Report back the lines in this listing that carry the string "Hown".

- _Record set_
□ □ □ □ □
(** What the solver would need: somebody's pairing of the same players without a rematch. *)
Lemma fresh_from_ids ps available (alt : list (string * string)) : book ps → NoDup (sp_id <$> available) →
  (∀ p, p ∈ available → map_get (sp_id p) ps = Some p) → flat_keys alt ≡ₚ sp_id <$> available →
  (∀ x, x ∈ alt → ∀ p, map_get x.1 ps = Some p → x.2 ∉ sp_opponentsFaced p) →
  ∃ pairs, fresh_pairing available pairs.
Proof.
  intros Hb Hn Hg Hp Hf.
  assert (∀ k, k ∈ flat_keys alt → ∃ p, p ∈ available ∧ sp_id p = k ∧ map_get k ps = Some p) as Hk.
  { intros k. rewrite Hp. intros (p & -> & Hin)%list_elem_of_fmap. exists p. by rewrite Hg. }
  destruct available as [|d av] eqn:Eav.
  { exists []. split; [done|]. intros x Hx. by apply not_elem_of_nil in Hx. }
  rewrite <- Eav in *. clear Eav av. set (get := λ k, default d (map_get k ps)).
  exists ((λ x, (get x.1, get x.2)) <$> alt). split.
  - assert (flat ((λ x, (get x.1, get x.2)) <$> alt) = get <$> flat_keys alt) as ->.
    { clear. induction alt as [|x alt IH]; [done|].
      change (flat_keys (x :: alt)) with (x.1 :: x.2 :: flat_keys alt). cbn [fmap list_fmap]. by rewrite <- IH. }
    rewrite Hp, <- list_fmap_compose. apply reflexive_eq. rewrite <- (list_fmap_id available) at 2.
    apply list_fmap_ext. intros i p Hi. cbn. unfold get. by rewrite Hg by (by eapply list_elem_of_lookup_2).
  - intros y (x & -> & Hx)%list_elem_of_fmap.
    assert (x.1 ∈ flat_keys alt ∧ x.2 ∈ flat_keys alt) as [(p & _ & E1 & G1)%Hk (q & _ & E2 & G2)%Hk].
    { unfold flat_keys. split; apply list_elem_of_join; exists [x.1; x.2]; (split; [|apply list_elem_of_fmap; by exists x]).
      - by left.
      - right; by left. }
    cbn. unfold get. rewrite G1, G2. cbn. unfold faced. pose proof (Hf x Hx p G1) as Hnot.
    rewrite E1, E2. split; apply bool_decide_eq_false_2; [done|]. intros Hin. apply Hnot.
    by apply (book_sym _ Hb x.2 x.1 q p).
Qed.

Lemma players_of_shape m ms w : m ∈ ms → sm_away m = Some w → pair_ids (sm_home m) w ∈ shape_keys ms.
Proof. intros Hm Hw. apply list_elem_of_omap. exists m. by rewrite Hw. Qed.

(** The first round is paired before anybody has met anybody. *)
Lemma nobody_met st a b : swiss_inv st → st_status st ≠ ROUND_ACTIVE → st_currentRound st = 0 → ¬ met st a b.
Proof.
  intros Hi Hs H0 (p & Hp & Hb). pose proof (si_idle _ Hi Hs a) as Hr. rewrite H0 in Hr. unfold rounds_of in Hr.
  rewrite Hp in Hr. rewrite (tally_opponents p) in Hb by by apply (book_tally _ (si_book _ Hi) a).
  assert (sp_matchHistory p = []) as E.
  { eapply fmap_nil_inv. apply Hr, map_get_keys. by eexists. }
  rewrite E in Hb. by apply not_elem_of_nil in Hb.
Qed.

Lemma no_rematch_aux st gw st' r alt : swiss_inv st → generateNextRound gw st = (st', Ok r) →
  flat_keys alt ≡ₚ flat_keys (expected_keys r) → (∀ x, x ∈ alt → ¬ met st x.1 x.2) →
  ∀ m w, m ∈ sr_matchups r → sm_away m = Some w → ¬ met st (sm_home m) w.
Proof.
  intros Hi H Hp Hf. unfold generateNextRound in H.
  destruct (bool_decide (st_status st = TOURNAMENT_COMPLETED)); [done|].
  destruct (bool_decide (st_status st = ROUND_ACTIVE) && _) eqn:Hg; [done|].
  destruct (_ <? _); [done|].
  assert (st_status st ≠ ROUND_ACTIVE) as Hst.
  { intros Ha. destruct (si_active _ Hi Ha) as (rs & r' & Hr & Hff & _).
    rewrite (current_round_last _ _ _ Hi Hr), bool_decide_eq_true_2, Hff in Hg by done. done. }
  pose proof (recompute_same st (si_book _ Hi)) as Hs.
  pose proof (same_play_book _ _ Hs (si_book _ Hi)) as Hb.
  destruct (computePairings _ _) as [ms st2] eqn:E. injection H as _ <-. cbn [sr_matchups] in *.
  apply compute_pairings_open in E as (av & byes & ps & Hev & Hbk & Hby & Hs' & Hn & Hrows & ->); [|done|].
  2: { intros E'. apply (si_some _ Hi), fmap_nil_inv with (f := fst). by rewrite <- (proj1 Hs), E'. }
  change (st_currentRound (recomputeStandingsAndTieBreakers st)) with (st_currentRound st) in *.
  destruct (Z.eqb_spec (st_currentRound st + 1) 1) as [H1|H1].
  { intros m w _ _. apply nobody_met; [done|done|lia]. }
  intros m w [Hm%Hby|Hm]%elem_of_app Hw; [congruence|].
  apply list_elem_of_fmap in Hm as ([p q] & -> & Hin). cbn in Hw. injection Hw as <-. cbn [fst snd sm_home open_match].
  assert (∀ k p, map_get k ps = Some p → ∃ p', map_get k (st_participants st) = Some p' ∧
    sp_opponentsFaced p = sp_opponentsFaced p') as Hback.
  { intros k x (y & Hy & Hr)%(same_play_back _ _ _ _ Hs'). apply (same_play_back _ _ _ _ Hs) in Hy as (z & Hz & Hr').
    exists z. split; [done|]. apply same_record_fields in Hr as (_ & _ & -> & _), Hr' as (_ & _ & -> & _). done. }
  assert (∃ pairs, fresh_pairing av pairs) as Hfresh.
  { apply (fresh_from_ids ps av alt); [by apply (same_play_book _ _ Hs')|done|done| |].
    - rewrite Hp. unfold expected_keys. cbn [sr_matchups]. change (flat_keys (shape_keys (byes ++ ((λ x, open_match (st_currentRound st + 1) x.1 x.2) <$> pairByScoreBrackets av))) ≡ₚ sp_id <$> av).
      unfold shape_keys. rewrite omap_app. change (omap _ byes) with (shape_keys byes). rewrite Hbk.
      pose proof (players_split ((λ x, open_match (st_currentRound st + 1) x.1 x.2) <$> pairByScoreBrackets av)) as Hps.
      rewrite bye_players_open, players_in_open in Hps. rewrite (pairs_perm av Hev) in Hps. by symmetry.
    - intros x Hx y Hy Hxy. apply (Hf x Hx). destruct (Hback _ _ Hy) as (z & Hz & E). exists z. by rewrite <- E. }
  unfold pairByScoreBrackets, solveBacktrackPairings in Hin.
  destruct (solve_complete (length av) av (le_n _) Hfresh) as [pairs Hsol]. rewrite Hsol in Hin.
  apply solve_sound in Hsol as [Hperm Hx]. specialize (Hx _ Hin). cbn in Hx. unfold faced in Hx. apply bool_decide_eq_false in Hx.
  assert (p ∈ av) as Hpav.
  { rewrite <- Hperm. unfold flat. apply list_elem_of_join. exists [p; q]. split; [by left|]. apply list_elem_of_fmap. by exists (p, q). }
  intros (z & Hz & Hm). apply Hx. destruct (Hback _ _ (Hrows _ Hpav)) as (z' & Hz' & ->). by simplify_eq.
Qed.
(** What is still due under the root of a league. *)
Definition merkle_due (s : Escrow) (league_id due : Z) : Prop :=
  match es_roots s !! league_id with
  | None => due = 0
  | Some root => ∃ pool paid, root_covers root league_id pool ∧ payable_claims root league_id paid ∧
      (∀ p, p ∈ (fst ∘ fst <$> paid) ↔ (league_id, p) ∈ es_claimed s) ∧ due = pool - sum_of (λ c : Claim, c.1.2) paid
  end.

(** The prizes of a settled league that are not claimed, or the deposits of another. *)
Definition league_owes (due : Z → Z) (s : Escrow) (league_id : Z) (league : LeagueState) : Z :=
  if bool_decide (el_status league = Settled) then held league_id (es_claimable s) + due league_id else held league_id (es_deposits s).

Definition liabilities (due : Z → Z) (s : Escrow) (asset : string) : Z :=
  sum_map (λ l league, if bool_decide (el_asset league = asset) then league_owes due s l league else 0) (es_leagues s).

(** The books of the contract are in order. *)
Record books (due : Z → Z) (s : Escrow) : Prop := {
  bk_total : ∀ l league, es_leagues s !! l = Some league → is_final (el_status league) = false →
    el_total_deposited league = held l (es_deposits s);
  bk_fee : ∀ l league, es_leagues s !! l = Some league → 0 ≤ el_entry_fee league;
  bk_deposit : ∀ k v, es_deposits s !! k = Some v → 0 ≤ v ∧ is_Some (es_leagues s !! k.1);
  bk_claimable : ∀ k v, es_claimable s !! k = Some v → 0 < v ∧ ∃ league, es_leagues s !! k.1 = Some league ∧ el_status league = Settled;
  bk_root : ∀ l root, es_roots s !! l = Some root → ∃ league, es_leagues s !! l = Some league ∧ el_status league = Settled;
  bk_claimed : ∀ l p, (l, p) ∈ es_claimed s → is_Some (es_roots s !! l);
  bk_due : ∀ l, merkle_due s l (due l)
}.

(** Whatever the token, the contract holds what it owes. *)
Definition solvent (w : Escrow * T) : Prop := ∃ due, books due w.1 ∧ ∀ asset, liabilities due w.1 asset ≤ balance w.2 asset self.

(** ** Lemmas: transfers *)

Lemma paid_out asset to n t t' : token_transfer transfer asset self to n t = Ok t' →
  0 ≤ n ∧ ∀ a, balance t a self - (if bool_decide (asset = a) then n else 0) ≤ balance t' a self.
Proof.
  intros H%or_throw_ok%transfer_moves. destruct H as (Hn & _ & H). split; [done|]. intros a. rewrite H.
  repeat case_bool_decide; naive_solver lia.
Qed.

Lemma paid_in asset from n t t' : from ≠ self → token_transfer transfer asset from self n t = Ok t' →
  ∀ a, balance t a self + (if bool_decide (asset = a) then n else 0) ≤ balance t' a self.
Proof.
  intros Hne H%or_throw_ok%transfer_moves. destruct H as (Hn & _ & H). intros a. rewrite H.
  repeat case_bool_decide; naive_solver lia.
Qed.

(** ** Lemmas: one league changes *)

Lemma liabilities_update due due' s s' l L L' a :
  es_leagues s !! l = Some L → es_leagues s' = <[l:=L']> (es_leagues s) → el_asset L' = el_asset L →
  (∀ l' M, l' ≠ l → league_owes due' s' l' M = league_owes due s l' M) →
  liabilities due' s' a = liabilities due s a + if bool_decide (el_asset L = a) then league_owes due' s' l L' - league_owes due s l L else 0.
Proof.
  intros HL E Ea Ho. unfold liabilities. rewrite E, (sum_map_delete _ (es_leagues s) l L HL).
  rewrite <- insert_delete_eq, sum_map_insert_new by apply lookup_delete_eq. rewrite Ea.
  rewrite (sum_map_ext _ (λ l league, if bool_decide (el_asset league = a) then league_owes due s l league else 0) (delete l (es_leagues s))).
  - case_bool_decide; lia.
  - intros l' M HM. apply lookup_delete_Some in HM as [Hne _]. by rewrite Ho by congruence.
Qed.
Lemma auto_pick_free d turn now : draft_inv leagueId participants 15 pool d → getCurrentTurn d.1 = Some turn →
  is_ok (autoPickCurrentTurn now d) = true.
Proof.
  intros Hi Ht. destruct (synced_room _ _ _ _ _ Hi) as (room & Hr & Ei & El & Hs).
  pose proof (wi_sequence _ _ _ _ (di_world _ _ _ _ _ Hi)) as Es. cbn [w_manager] in Es.
  assert (snake_squad participants (length (dr_picks room)) = Some (tn_squadId turn)) as Hsnake.
  { unfold getCurrentTurn in Ht. pose proof (lookup_lt_Some _ _ _ Ht) as Hlt. rewrite Es, build_length in Hlt.
    destruct (build_lookup participants 15 _ Hlt) as (t & Ht' & Hsn & _). rewrite Es in Ht. rewrite Ei in *. congruence. }
  pose proof (snake_squad_elem _ _ _ Hsnake) as Hp.
  destruct (free_player d room turn Hi Hr Ei Hs Ht Hp) as (c & Hc & Hce & Hcn).
  assert (∀ p, getPlayerOwner leagueId (pc_id p) d.2 = None ↔ pc_id p ∉ lo_playerId <$> dr_picks room) as Hown.
  { intros p. unfold getPlayerOwner. split.
    - intros Hg (o & Eo & Ho)%list_elem_of_fmap. assert (map_get (leagueId, pc_id p) (ds_ownershipMap d.2) = Some o) as E.
      { by apply (ro_owned _ _ _ _ Hr). }
      rewrite E in Hg. case_bool_decide as Hempty; [|done]. apply list_elem_of_lookup in Ho as [i Hi'].
      destruct (ro_picks _ _ _ _ Hr i o Hi') as (Hsq & _). apply snake_squad_elem in Hsq. rewrite Hempty in Hsq. done.
    - intros Hn. destruct (map_get _ _) as [o|] eqn:E; [|done]. apply (ro_owned _ _ _ _ Hr) in E as [Ho Eo].
      exfalso. apply Hn. rewrite <- Eo. by apply list_elem_of_fmap_2. }
  unfold autoPickCurrentTurn. rewrite bool_decide_eq_false_2, Ht.
  2: { intros Hc'. apply (di_completed _ _ _ _ _ Hi) in Hc'. unfold getCurrentTurn in Ht. apply lookup_lt_Some in Ht. lia. }
  cbn [or_throw rbind]. destruct (head (eligible_players (tn_squadId turn) d)) as [best|] eqn:Eh.
  2: { exfalso. assert (c ∈ eligible_players (tn_squadId turn) d) as Hin; [|destruct (eligible_players _ _); [by apply not_elem_of_nil in Hin|done]].
    unfold eligible_players. rewrite elem_of_sort_by. apply list_elem_of_In. rewrite !filter_In. rewrite El, (di_pool _ _ _ _ _ Hi).
    split_and!; [by apply list_elem_of_In|by apply bool_decide_eq_true, Hown|done]. }
  assert (best ∈ eligible_players (tn_squadId turn) d) as Hbest by (destruct (eligible_players _ _); [done|]; injection Eh as ->; by left).
  unfold eligible_players in Hbest. rewrite elem_of_sort_by in Hbest. apply list_elem_of_In in Hbest. rewrite !filter_In in Hbest.
  rewrite El, (di_pool _ _ _ _ _ Hi) in Hbest. destruct Hbest as ((Hbp & Hbo) & Hbe). apply list_elem_of_In in Hbp.
  apply bool_decide_eq_true, Hown in Hbo. cbn [or_throw rbind]. destruct d as [m s]. cbn [fst snd] in *. unfold makePick, pick_checks.
  rewrite Ht. cbn [or_throw rbind]. rewrite bool_decide_eq_true_2 by done. cbn [negb throw_if rbind].
  pose proof (di_pool _ _ _ _ _ Hi) as Epool. cbn [fst] in Epool. rewrite Epool.
  destruct (List.find (λ p, pc_id p =? pc_id best) pool) as [p|] eqn:Ef.
  2: { exfalso. apply list_elem_of_In, (find_none _ _ Ef) in Hbp. cbn in Hbp. lia. }
  apply find_some in Ef as [Hpin Hpid]. apply list_elem_of_In in Hpin. apply Z.eqb_eq in Hpid.
  assert (p = best) as -> by (by apply same_player). cbn [or_throw rbind]. rewrite Hbe. cbn [negb throw_if rbind].
  pose proof (execute_succeeds _ _ _ _ _ (pc_id best) now Hr Hsnake Hbo) as Hx. rewrite El.
  destruct (executeDraftPick leagueId (tn_squadId turn) (pc_id best) now s) as [[pk s']|]; [|done]. done.
Qed.
End pool.

(** ** Theorems *)

(** However the calls of a draft overlap, its picks go to the squads in snake
    order and are numbered in turn, no player is picked twice, and the players
    of the league that are owned are exactly those picked, each by the squad
    that picked it. *)
Theorem draft_exclusive_in_order leagueId participants rounds timePerPickSec pool now s0 m s w :
  (∀ playerId, map_get (leagueId, playerId) (ds_ownershipMap s0) = None) →
  new_DraftRoomManager leagueId participants rounds timePerPickSec pool now s0 = (m, s) →
  rtc world_step (Build_world m s [] []) w →
  ∃ room, getDraftRoom leagueId (w_service w) = Some room ∧ NoDup (lo_playerId <$> dr_picks room) ∧
    dr_currentTurnSquadId room = snake_squad participants (length (dr_picks room)) ∧
    (∀ i o, dr_picks room !! i = Some o → snake_squad participants i = Some (lo_squadId o) ∧
      lo_roundDrafted o = S (i / length participants) ∧ lo_pickNumber o = S i) ∧
    ∀ playerId o, map_get (leagueId, playerId) (ds_ownershipMap (w_service w)) = Some o ↔
      o ∈ dr_picks room ∧ lo_playerId o = playerId.
Proof.
  intros H0 Hn Hr. pose proof (new_manager_inv _ _ _ _ _ _ _ _ _ H0 Hn) as Hi.
  destruct (world_reachable_inv _ _ _ _ _ Hi Hr) as [_ _ (room & Hroom & _) _]. exists room. by destruct Hroom.
Qed.

(** The turn a room works out from the index of the pick is the entry of the
    order the manager drew up: the same squad, in every round. *)
Theorem snake_orders_agree participants rounds k : (k < rounds * length participants)%nat →
  snake_squad participants k = tn_squadId <$> buildSnakePickOrder participants rounds !! k ∧
  length (buildSnakePickOrder participants rounds) = (rounds * length participants)%nat.
Proof.
  intros Hk. split; [|apply build_length]. by destruct (build_lookup participants rounds k Hk) as (turn & -> & -> & _).
Qed.

Lemma new_draft_inv leagueId participants rounds timePerPickSec pool now s0 d :
  (∀ playerId, map_get (leagueId, playerId) (ds_ownershipMap s0) = None) →
  new_DraftRoomManager leagueId participants rounds timePerPickSec pool now s0 = d →
  draft_inv leagueId participants (default 15%nat rounds) pool d.
Proof.
  intros H0 Hn. destruct d as [m s]. pose proof (new_manager_inv _ _ _ _ _ _ _ _ _ H0 Hn) as Hi.
  injection Hn as <- <-. constructor; cbn [fst snd]; try done; [| |cbn; lia].
  - intros sq p Hsq Hp. unfold getSquadPicks in Hp. cbn in Hp. rewrite (new_squads _ _ Hsq) in Hp. by apply not_elem_of_nil in Hp.
  - intros sq pos Hsq. unfold getSquadPicks. cbn [dm_squadDraftedPlayers]. rewrite (new_squads _ _ Hsq). by destruct pos.
Qed.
□ □ □ □ □
- _Output_
  assert (∀ p, getPlayerOwner leagueId (pc_id p) d.2 = None ↔ pc_id p ∉ lo_playerId <$> dr_picks room) as Hown.
    split_and!; [by apply list_elem_of_In|by apply bool_decide_eq_true, Hown|done]. }
  apply bool_decide_eq_true, Hown in Hbo. cbn [or_throw rbind]. destruct d as [m s]. cbn [fst snd] in *. unfold makePick, pick_checks.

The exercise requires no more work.